Le Premier ministre Benyamin Netanyahou a condamné "ce crime abominable"et a réclamé que les enquêteurs fassent diligence pour retrouver ses auteurs, tout en appelant à "ne pas se faire justice soi-même".

 La famille de Naftali Frenkel, un des trois jeunes Israéliens inhumés mardi lors d'une cérémonie nationale en présence de dizaines de milliers de personnes s'est, elle aussi, élevée contre le meurtre.

 "Si l'adolescent arabe a été assassiné pour des motifs nationalistes, alors c'est un acte horrible et épouvantable.Il n'y a pas de différence entre les sangs. Le sang n'a qu'une couleur. Un meurtre est un meurtre.

Il n'y a ni pardon ni justification pour quelque meurtre que ce soit", a fait savoir la famille Frenkel.

 Le grand rabbin d'Israël David Lau a également lancé un appel au calme et à la modération: "Les discours et paroles de vengeance ne sont pas justes au niveau de la morale, de l'éthique et de la Halakha (loi religieuse juive, ndlr)".

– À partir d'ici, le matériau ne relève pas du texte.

(* ===== verification/SyncStall.v ===== *)
(** * When the synchronization stops

    Two messages after which a node cannot go on: the header of the genesis
    block, and a block whose parent reaches the chain on another way. *)
From stdpp Require Import sorting relations.
From coqutil Require Import Datatypes.RecordSetters.
From S2P Require Import Prelude Capacity ByteStrings Transactions Blocks Fixtures Protocol CellSet Cells Epochs ChainStore Fork VerifyErrors ProposalTable MedianTime HeaderVerify BlockVerify LinkedMap ProposedPool TxPool Compact OrphanPool SyncHeaders SyncPeers ChainPool ChainService TxExecutor ChainInvariant ChainReach ChainApi SyncState Synchronizer Relayer SyncInvariant SyncRefinement RelayRefinement SyncProgress SyncFetch Node.

Section stall.
Context {M L P Q : Type -> Type} `{LP : !LruCache H256 P} `{LQ : !LruCache (PeerIndex * H256) Q}.
Context {E : Type} (blake2b : Bytes -> H256) (serialize_raw : RawTransaction -> Bytes)
  (serialize_tx : RawTransaction -> list (list Bytes) -> Bytes) (serialize_header : RawHeader -> Seal -> Bytes)
  (serialize_uncles : list UncleBlock -> Bytes) (merkle_root : list H256 -> H256)
  (from_little_endian : Bytes -> option Z).
Context (pow : PowEngine) (process : Z -> @Shared M L -> Block -> outcome E (@Shared M L * (ChainError + list Block))).
Context `{Hlaws : !forall now, ChainLaws (process now)}.
Context (Hinj : forall raw seal raw' seal', blake2b (serialize_header raw seal) = blake2b (serialize_header raw' seal') ->
  raw = raw' /\ seal = seal').
Context (set_order : list Block -> list Block) (Horder : forall l, set_order l ≡ₚ l).
#[local] Abbreviation SyncState := (SyncSharedState M L P Q).
#[local] Abbreviation Node := (Synchronizer (M := M) (L := L) (P := P) (Q := Q)).
#[local] Abbreviation ok := (sync_ok (M := M) (L := L) (P := P) (Q := Q) blake2b serialize_header pow).
#[local] Abbreviation sok := (synchronizer_ok (M := M) (L := L) (P := P) (Q := Q) blake2b serialize_header pow).
#[local] Abbreviation op now := (sync_op (M := M) (L := L) (P := P) (Q := Q) (E := E) blake2b serialize_header pow (process now)).
#[local] Abbreviation handle now instant := (sync_handle (M := M) (L := L) (P := P) (Q := Q) (E := E) blake2b serialize_raw serialize_tx
  serialize_header serialize_uncles merkle_root from_little_endian pow (process now) set_order now instant).
Implicit Types self : SyncState.

(** The states that the events of the synchronizer lead to. *)
Inductive sync_step (self self' : Node) : Prop :=
| sync_step_event now instant event actions :
    0 <= now < 2 ^ 63 -> event_bounded (sy_shared self) event -> handle now instant event self = Ok (self', actions) -> sync_step self self'.

(** Only the genesis block is known, and it counts as failed. *)
Definition only_genesis (self : SyncState) : Prop :=
  forall h v, get_header_view (ss_index self) h = Some v -> h = genesis_hash (ss_consensus self).
Record stalled (self : SyncState) : Prop := {
  sl_only : only_genesis self;
  sl_failed : ss_block_status_map self !! genesis_hash (ss_consensus self) = Some FAILED_MASK
}.

Lemma only_genesis_zero self header :
  ok self -> only_genesis self -> known self header -> h_number header = 0 /\ h_hash header = genesis_hash (ss_consensus self).
Proof.
  intros Hok Ho (v & Hv & <-). pose proof (Ho _ _ Hv) as Hg. split; [|done].
  destruct (decide (0 < hv_number v)) as [Hpos|]; [|pose proof (vo_range _ (so_views _ _ _ _ Hok) _ _ Hv); unfold hv_number in *; lia].
  destruct (vo_parent _ (so_views _ _ _ _ Hok) _ _ Hv Hpos) as (p & Hp & Hn). pose proof (Ho _ _ Hp) as Hg'.
  rewrite Hg', <- Hg, Hv in Hp. injection Hp as <-. lia.
Qed.

Lemma stalled_same self self' :
  stalled self -> ss_index self' = ss_index self -> ss_consensus self' = ss_consensus self ->
  ss_block_status_map self' = ss_block_status_map self -> stalled self'.
Proof. intros [H1 H2] Hi Hc Hs. split; unfold only_genesis in *; by rewrite ?Hi, ?Hc, ?Hs. Qed.

(** No step of the synchronizer leads out. *)
Lemma stalled_op now self self' : op now self self' -> ok self -> stalled self -> stalled self'.
Proof.
  intros Hop Hok Hst. pose proof Hst as [Ho Hf].
  destruct Hop as [self self' [H1 _ _ H4 H5 _ _ _]|self h Hh Hsome|self h|self header peer epoch parent self' Hw Hpow Hp Hpst Hn Hlt H|
    self block shared r Hk Hpow Hpos Hpar H|self h Hh|self peer f Hf1 Hf2|self peer state timeout Hs Hst'|self peer state until Hs Hst'|
    self peer outbound Hsize|self peer self' H]; try (by apply (stalled_same self)).
  - apply (stalled_same self); [done| | |done]; unfold ss_index, ss_store, ss_consensus, ss_chain; by rewrite ?H1, ?H4.
  - exfalso. destruct (header_view_stored _ _ _ Hinj _ _ Hok Hh) as [v Hv]. pose proof (Ho _ _ Hv) as ->.
    destruct Hsome as [Hnone|(header & Hk & Hhh & Hpos)]; [congruence|]. destruct (only_genesis_zero _ _ Hok Ho Hk). lia.
  - split; [exact Ho|]. change (<[h := FAILED_MASK]> (ss_block_status_map self) !! genesis_hash (ss_consensus self) = Some FAILED_MASK).
    destruct (decide (h = genesis_hash (ss_consensus self))) as [->|]; [by rewrite lookup_insert_eq|by rewrite lookup_insert_ne].
  - exfalso. pose proof (Ho _ _ Hp) as Hg. congruence.
  - exfalso. destruct (only_genesis_zero _ _ Hok Ho Hk). unfold b_number in Hpos. lia.
  - destruct (header_view_stored _ _ _ Hinj _ _ Hok Hh) as [v0 Hv0]. pose proof (Ho _ _ Hv0) as Hg. split; [|exact Hf].
    intros h' v'. change (ss_index (ss_remove_header_view h self)) with (remove_header_view (ss_index self) h).
    destruct (decide (h' = h)) as [->|Hne]; [done|]. unfold get_header_view. cbn. rewrite lookup_delete_ne by done. apply Ho.
  - unfold sync_on_connected. destruct (default false outbound && _); by apply (stalled_same self).
  - unfold sync_disconnected, ss_disconnected, Peers_disconnected in H.
    destruct (ss_peers self !! peer) as [st|]; [destruct (sync_started st); [case_decide; [done|]|]|]; injection H as <-; by apply (stalled_same self).
Qed.

Lemma stalled_runs now self self' : rtc (op now) self self' -> ok self -> stalled self -> stalled self'.
Proof.
  induction 1 as [|self1 self2 self3 Hop _ IH]; [done|]. intros Hok Hst. apply IH; [|by eapply stalled_op].
  by destruct (sync_op_ok _ _ _ _ Hinj _ _ Hop Hok).
Qed.

Lemma stalled_steps (self self' : Node) : rtc sync_step self self' -> sok self -> stalled (sy_shared self) -> stalled (sy_shared self').
Proof.
  induction 1 as [|self1 self2 self3 [now instant event actions Hnow Hb H] _ IH]; [done|]. intros Hsok Hst.
  destruct (handle_runs _ _ _ _ _ _ _ _ (process now) Hinj set_order Horder now instant Hnow _ _ _ _ Hsok Hb H) as [Hr Hsok2].
  apply IH; [done|]. eapply stalled_runs; [exact Hr|apply Hsok|done].
Qed.

(** A header with an unknown parent counts as failed. *)
Lemma unknown_parent_fails now header peer resolver self :
  ok self -> get_header_view (ss_index self) (h_parent_hash header) = None ->
  HeaderAcceptor_accept (E := E) pow now header peer resolver self =
    Ok (ValidationResult_dos (Some ValidationInvalidParent) 100 ValidationResult_default, header_failed header self).
Proof.
  intros Hok Hn. unfold HeaderAcceptor_accept, prev_block_check, get_block_status.
  destruct (ss_block_status_map self !! h_parent_hash header) as [st|] eqn:Hst.
  - destruct (so_status _ _ _ _ Hok _ _ Hst) as [->|[_ [v Hv]]]; [|congruence]. done.
  - destruct (get_block_header (ss_store self) (h_parent_hash header)) as [hd|] eqn:Hh; [|done].
    destruct (header_view_stored _ _ _ Hinj self (h_parent_hash header) Hok) as [v Hv]; [by rewrite Hh|congruence].
Qed.

Lemma header_viewed self h hd : ok self -> sync_get_header (ss_index self) h = Some hd -> is_Some (get_header_view (ss_index self) h).
Proof.
  intros Hok H. unfold sync_get_header in H. destruct (hi_header_map (ss_index self) !! h) eqn:Hl; [unfold get_header_view; rewrite Hl; eauto|].
  apply (header_view_stored _ _ pow Hinj); [done|]. by eexists.
Qed.

Lemma genesis_message_stalls now instant message genesis peer (self self' : Node) actions :
  sok self -> only_genesis (sy_shared self) ->
  try_map (header_try_from blake2b serialize_header from_little_endian) message = Ok [genesis] ->
  h_hash genesis = genesis_hash (ss_consensus (sy_shared self)) -> h_parent_hash genesis <> h_hash genesis ->
  handle now instant (EvReceived peer (Some (FbsHeaders (Some message)))) self = Ok (self', actions) ->
  stalled (sy_shared self') /\ sok self'.
Proof.
  intros [Hok Ho Hv] Hg Hm Hh Hp H. pose proof (try_map_length _ _ _ Hm) as Hl. cbn in Hl.
  cbn [sync_handle sync_received sync_try_process HeadersProcess_execute] in H.
  rewrite decide_False in H by (unfold MAX_HEADERS_LEN, len; lia). rewrite decide_False in H by (unfold len; lia).
  rewrite Hm in H. cbn [catch] in H. rewrite !bind_ret_l in H. cbn [is_continuous negb head expect] in H. rewrite bind_ret_l in H.
  assert (get_header_view (ss_index (sy_shared self)) (h_parent_hash genesis) = None) as Hn.
  { destruct (get_header_view _ _) as [v|] eqn:Hpv; [|done]. apply Hg in Hpv. congruence. }
  unfold accept_first, accept_header in H.
  assert (sync_get_header (ss_index (sy_shared self)) (h_parent_hash genesis) = None) as Hsh.
  { destruct (sync_get_header _ _) as [hd|] eqn:Hx; [|done]. destruct (header_viewed _ _ _ Hok Hx). congruence. }
  rewrite Hsh in H. change (VerifierResolver_new (E := E) (sy_shared self) None genesis) with (Ok (E := E) (mkResolver genesis None None)) in H.
  rewrite !bind_ret_l in H. rewrite unknown_parent_fails in H by done. rewrite bind_ret_l in H.
  unfold judge in H. cbn [ValidationResult_is_valid ValidationResult_dos vr_state vr_misbehavior] in H.
  rewrite decide_True in H by done. unfold ss_blame in H.
  destruct (misbehavior _ _ _) as [scores| |]; [|done|done]. rewrite !bind_ret_l in H. cbn [negb] in H. rewrite !bind_ret_l in H.
  apply Ok_pair in H as [<- _]. set (failed := header_failed genesis (sy_shared self) {{ ss_misbehavior := scores }}).
  assert (op now (sy_shared self) (header_failed genesis (sy_shared self))) as Hop by apply op_fail.
  destruct (sync_op_ok _ _ _ _ Hinj _ _ Hop Hok) as [Hok1 _].
  assert (op now (header_failed genesis (sy_shared self)) failed) as Hop2.
  { apply op_notes. split; try done. intros p. by destruct (ss_peers _ !! p); constructor. }
  destruct (sync_op_ok _ _ _ _ Hinj _ _ Hop2 Hok1) as [Hok2 _]. split.
  - apply (stalled_same (header_failed genesis (sy_shared self))); [|done..]. split; [exact Hg|].
    change (<[h_hash genesis := FAILED_MASK]> (ss_block_status_map (sy_shared self)) !! genesis_hash (ss_consensus (sy_shared self)) = Some FAILED_MASK).
    by rewrite Hh, lookup_insert_eq.
  - split; [exact Hok2|exact Ho|]. intros b Hb. eapply verified_block_mono; [|by apply Hv]. by apply knows_more_refl.
Qed.

End stall.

Selon un communiqué de l'Elysée publié mercredi, le président français François Hollande a appris avec consternation l'enlèvement et la mort d'un jeune Palestinien, Mohamed Abou Khdeïr, à Jérusalem et il a condamné de la manière la plus ferme cet "odieux" assassinat.

 "J'exprime mon horreur face à l'assassinat d'un jeune Palestinien enlevé à Jérusalem-Est. J'adresse mes sincères condoléances à sa famille. Les auteurs de ce crime devront être identifiés et traduits en justice", a déclaré quant à lui le ministre français des Affaires étrangères Laurent Fabius.

 De son côté, la conseillère à la sécurité nationale du président Barack Obama, Susan Rice, a qualifié d'"odieux" le meurtre du jeune Abou Khdeir, appelant Israéliens et Palestiniens à ne pas entrer dans un cycle dangereux de représailles.

Le secrétaire général des Nations Unies, Ban Ki-moon, a condamné également mercredi le meurtre de l'adolescent palestinien à Jérusalem.

 Dans une déclaration à la presse publiée par son porte-parole, M. Ban Ki-moon a appelé "à traduire rapidement en justice les auteurs de cet acte méprisable". "Il présente ses plus sincères condoléances à la famille de la victime", ajoute la déclaration.

 Ban Ki-moon "réitère son appel à toutes les parties de garantir que les tensions ne s'aggravent pas davantage", selon la déclaration.